AIM OF THE TASK: From the line containing "the point where" down to the line containing "fun s => match o with" in the records below, reproduce every line exactly, ends included, and omit all others.

DATA TO PROCESS:
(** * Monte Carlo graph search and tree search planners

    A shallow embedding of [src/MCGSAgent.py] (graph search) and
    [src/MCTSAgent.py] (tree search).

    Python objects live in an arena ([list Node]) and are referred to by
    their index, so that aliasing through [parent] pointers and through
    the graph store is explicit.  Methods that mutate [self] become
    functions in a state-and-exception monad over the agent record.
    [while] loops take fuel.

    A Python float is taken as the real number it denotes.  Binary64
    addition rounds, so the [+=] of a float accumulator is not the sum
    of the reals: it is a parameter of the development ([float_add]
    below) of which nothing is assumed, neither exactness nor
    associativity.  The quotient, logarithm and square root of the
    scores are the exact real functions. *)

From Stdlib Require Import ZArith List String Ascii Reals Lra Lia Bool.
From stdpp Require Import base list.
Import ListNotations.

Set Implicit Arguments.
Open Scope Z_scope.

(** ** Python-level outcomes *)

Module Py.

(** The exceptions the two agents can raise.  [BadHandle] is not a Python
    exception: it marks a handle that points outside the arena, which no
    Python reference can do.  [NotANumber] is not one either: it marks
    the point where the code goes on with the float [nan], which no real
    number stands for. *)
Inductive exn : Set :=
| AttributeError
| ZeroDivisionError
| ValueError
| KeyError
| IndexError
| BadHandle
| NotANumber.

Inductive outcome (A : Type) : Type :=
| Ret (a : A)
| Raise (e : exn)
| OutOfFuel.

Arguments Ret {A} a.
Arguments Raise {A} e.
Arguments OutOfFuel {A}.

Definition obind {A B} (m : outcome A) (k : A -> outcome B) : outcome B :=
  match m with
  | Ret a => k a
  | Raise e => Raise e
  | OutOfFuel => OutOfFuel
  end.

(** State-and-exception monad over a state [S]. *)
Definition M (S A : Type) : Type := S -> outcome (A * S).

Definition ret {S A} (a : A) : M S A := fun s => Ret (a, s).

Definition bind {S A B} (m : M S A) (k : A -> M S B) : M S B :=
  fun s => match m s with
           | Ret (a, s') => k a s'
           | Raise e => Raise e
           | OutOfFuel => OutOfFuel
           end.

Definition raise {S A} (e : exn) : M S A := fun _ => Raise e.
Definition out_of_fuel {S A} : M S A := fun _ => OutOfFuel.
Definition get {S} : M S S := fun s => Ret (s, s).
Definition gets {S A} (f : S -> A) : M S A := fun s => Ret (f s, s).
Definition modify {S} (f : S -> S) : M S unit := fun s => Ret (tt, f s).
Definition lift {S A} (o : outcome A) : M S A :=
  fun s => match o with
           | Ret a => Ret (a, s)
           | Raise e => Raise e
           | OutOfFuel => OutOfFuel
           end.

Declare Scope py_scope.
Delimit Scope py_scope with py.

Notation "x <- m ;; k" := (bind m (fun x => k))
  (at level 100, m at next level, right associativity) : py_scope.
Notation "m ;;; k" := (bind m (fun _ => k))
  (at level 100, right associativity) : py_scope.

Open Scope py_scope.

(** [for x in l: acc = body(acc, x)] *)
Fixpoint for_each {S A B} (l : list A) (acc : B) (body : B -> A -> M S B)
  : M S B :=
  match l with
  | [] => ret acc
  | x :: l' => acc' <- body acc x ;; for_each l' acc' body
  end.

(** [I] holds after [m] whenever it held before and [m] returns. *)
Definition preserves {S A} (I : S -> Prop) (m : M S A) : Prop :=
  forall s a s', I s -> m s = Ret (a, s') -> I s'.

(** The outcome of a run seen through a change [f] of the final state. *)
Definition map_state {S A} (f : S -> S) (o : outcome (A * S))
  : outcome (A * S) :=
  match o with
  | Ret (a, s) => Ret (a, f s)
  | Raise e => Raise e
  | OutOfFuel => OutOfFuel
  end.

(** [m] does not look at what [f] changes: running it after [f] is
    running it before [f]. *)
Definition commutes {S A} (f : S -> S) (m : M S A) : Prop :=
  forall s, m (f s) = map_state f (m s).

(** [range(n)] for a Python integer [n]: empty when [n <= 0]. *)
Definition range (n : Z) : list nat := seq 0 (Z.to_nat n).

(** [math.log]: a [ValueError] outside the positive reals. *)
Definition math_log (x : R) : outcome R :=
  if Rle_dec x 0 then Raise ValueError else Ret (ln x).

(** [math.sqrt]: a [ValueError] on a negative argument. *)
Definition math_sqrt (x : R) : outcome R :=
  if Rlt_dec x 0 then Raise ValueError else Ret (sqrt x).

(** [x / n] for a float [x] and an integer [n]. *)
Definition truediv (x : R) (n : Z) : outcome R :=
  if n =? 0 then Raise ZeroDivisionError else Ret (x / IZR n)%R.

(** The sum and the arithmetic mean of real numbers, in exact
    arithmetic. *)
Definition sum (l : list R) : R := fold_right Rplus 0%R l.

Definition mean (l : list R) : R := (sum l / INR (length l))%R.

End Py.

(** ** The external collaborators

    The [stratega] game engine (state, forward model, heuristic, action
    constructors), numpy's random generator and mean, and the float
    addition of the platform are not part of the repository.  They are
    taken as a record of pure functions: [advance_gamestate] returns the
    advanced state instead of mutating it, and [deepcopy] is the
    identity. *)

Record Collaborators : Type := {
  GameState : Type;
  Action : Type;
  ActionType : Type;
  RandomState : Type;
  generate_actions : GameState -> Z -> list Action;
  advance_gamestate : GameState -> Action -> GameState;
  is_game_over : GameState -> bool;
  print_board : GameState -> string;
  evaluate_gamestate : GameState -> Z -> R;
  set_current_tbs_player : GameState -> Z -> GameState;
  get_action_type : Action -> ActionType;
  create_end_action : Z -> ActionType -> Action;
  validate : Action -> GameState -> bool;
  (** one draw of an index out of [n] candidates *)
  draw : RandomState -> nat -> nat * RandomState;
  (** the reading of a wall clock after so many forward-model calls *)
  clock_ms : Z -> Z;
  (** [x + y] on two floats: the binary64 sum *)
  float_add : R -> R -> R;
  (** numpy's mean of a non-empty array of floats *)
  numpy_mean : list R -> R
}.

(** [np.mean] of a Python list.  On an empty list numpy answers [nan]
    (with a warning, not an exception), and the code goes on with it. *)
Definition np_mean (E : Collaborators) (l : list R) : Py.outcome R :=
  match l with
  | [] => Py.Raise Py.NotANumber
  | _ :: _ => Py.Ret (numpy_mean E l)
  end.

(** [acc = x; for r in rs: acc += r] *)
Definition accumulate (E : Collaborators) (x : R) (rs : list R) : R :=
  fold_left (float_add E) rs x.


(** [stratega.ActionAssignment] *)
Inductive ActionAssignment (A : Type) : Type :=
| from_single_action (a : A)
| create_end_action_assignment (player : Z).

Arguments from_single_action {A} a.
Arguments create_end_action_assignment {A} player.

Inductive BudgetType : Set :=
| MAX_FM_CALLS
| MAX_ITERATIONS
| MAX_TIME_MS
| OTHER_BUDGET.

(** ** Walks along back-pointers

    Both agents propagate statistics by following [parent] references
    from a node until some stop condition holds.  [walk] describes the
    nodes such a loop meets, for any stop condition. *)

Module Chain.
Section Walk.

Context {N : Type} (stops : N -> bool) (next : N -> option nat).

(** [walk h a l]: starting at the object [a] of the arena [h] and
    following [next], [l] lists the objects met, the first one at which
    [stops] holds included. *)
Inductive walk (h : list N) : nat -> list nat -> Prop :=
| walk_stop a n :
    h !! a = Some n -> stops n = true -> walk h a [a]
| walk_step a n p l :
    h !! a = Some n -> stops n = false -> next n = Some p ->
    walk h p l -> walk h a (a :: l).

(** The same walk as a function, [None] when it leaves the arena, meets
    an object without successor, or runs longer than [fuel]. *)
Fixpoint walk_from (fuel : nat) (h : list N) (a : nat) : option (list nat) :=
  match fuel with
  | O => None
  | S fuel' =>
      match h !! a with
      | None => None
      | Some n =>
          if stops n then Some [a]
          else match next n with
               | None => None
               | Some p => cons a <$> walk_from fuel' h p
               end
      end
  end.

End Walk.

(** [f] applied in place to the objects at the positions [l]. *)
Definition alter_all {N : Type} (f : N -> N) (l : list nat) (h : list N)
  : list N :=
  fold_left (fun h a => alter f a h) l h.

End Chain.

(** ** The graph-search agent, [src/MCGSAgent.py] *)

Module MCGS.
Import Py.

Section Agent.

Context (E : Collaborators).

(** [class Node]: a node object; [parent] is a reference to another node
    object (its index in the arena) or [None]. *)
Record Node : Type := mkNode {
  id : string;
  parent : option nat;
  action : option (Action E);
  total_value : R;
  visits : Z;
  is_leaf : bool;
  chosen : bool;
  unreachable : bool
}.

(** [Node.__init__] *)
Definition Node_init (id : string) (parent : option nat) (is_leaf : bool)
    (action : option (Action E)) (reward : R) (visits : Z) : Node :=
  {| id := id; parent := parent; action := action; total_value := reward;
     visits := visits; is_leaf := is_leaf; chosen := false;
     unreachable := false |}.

TASK ANSWER:
    the point where the code goes on with the float [nan], which no real
    number stands for. *)
Inductive exn : Set :=
| AttributeError
| ZeroDivisionError
| ValueError
| KeyError
| IndexError
| BadHandle
| NotANumber.

Inductive outcome (A : Type) : Type :=
| Ret (a : A)
| Raise (e : exn)
| OutOfFuel.

Arguments Ret {A} a.
Arguments Raise {A} e.
Arguments OutOfFuel {A}.

Definition obind {A B} (m : outcome A) (k : A -> outcome B) : outcome B :=
  match m with
  | Ret a => k a
  | Raise e => Raise e
  | OutOfFuel => OutOfFuel
  end.

(** State-and-exception monad over a state [S]. *)
Definition M (S A : Type) : Type := S -> outcome (A * S).

Definition ret {S A} (a : A) : M S A := fun s => Ret (a, s).

Definition bind {S A B} (m : M S A) (k : A -> M S B) : M S B :=
  fun s => match m s with
           | Ret (a, s') => k a s'
           | Raise e => Raise e
           | OutOfFuel => OutOfFuel
           end.

Definition raise {S A} (e : exn) : M S A := fun _ => Raise e.
Definition out_of_fuel {S A} : M S A := fun _ => OutOfFuel.
Definition get {S} : M S S := fun s => Ret (s, s).
Definition gets {S A} (f : S -> A) : M S A := fun s => Ret (f s, s).
Definition modify {S} (f : S -> S) : M S unit := fun s => Ret (tt, f s).
Definition lift {S A} (o : outcome A) : M S A :=
  fun s => match o with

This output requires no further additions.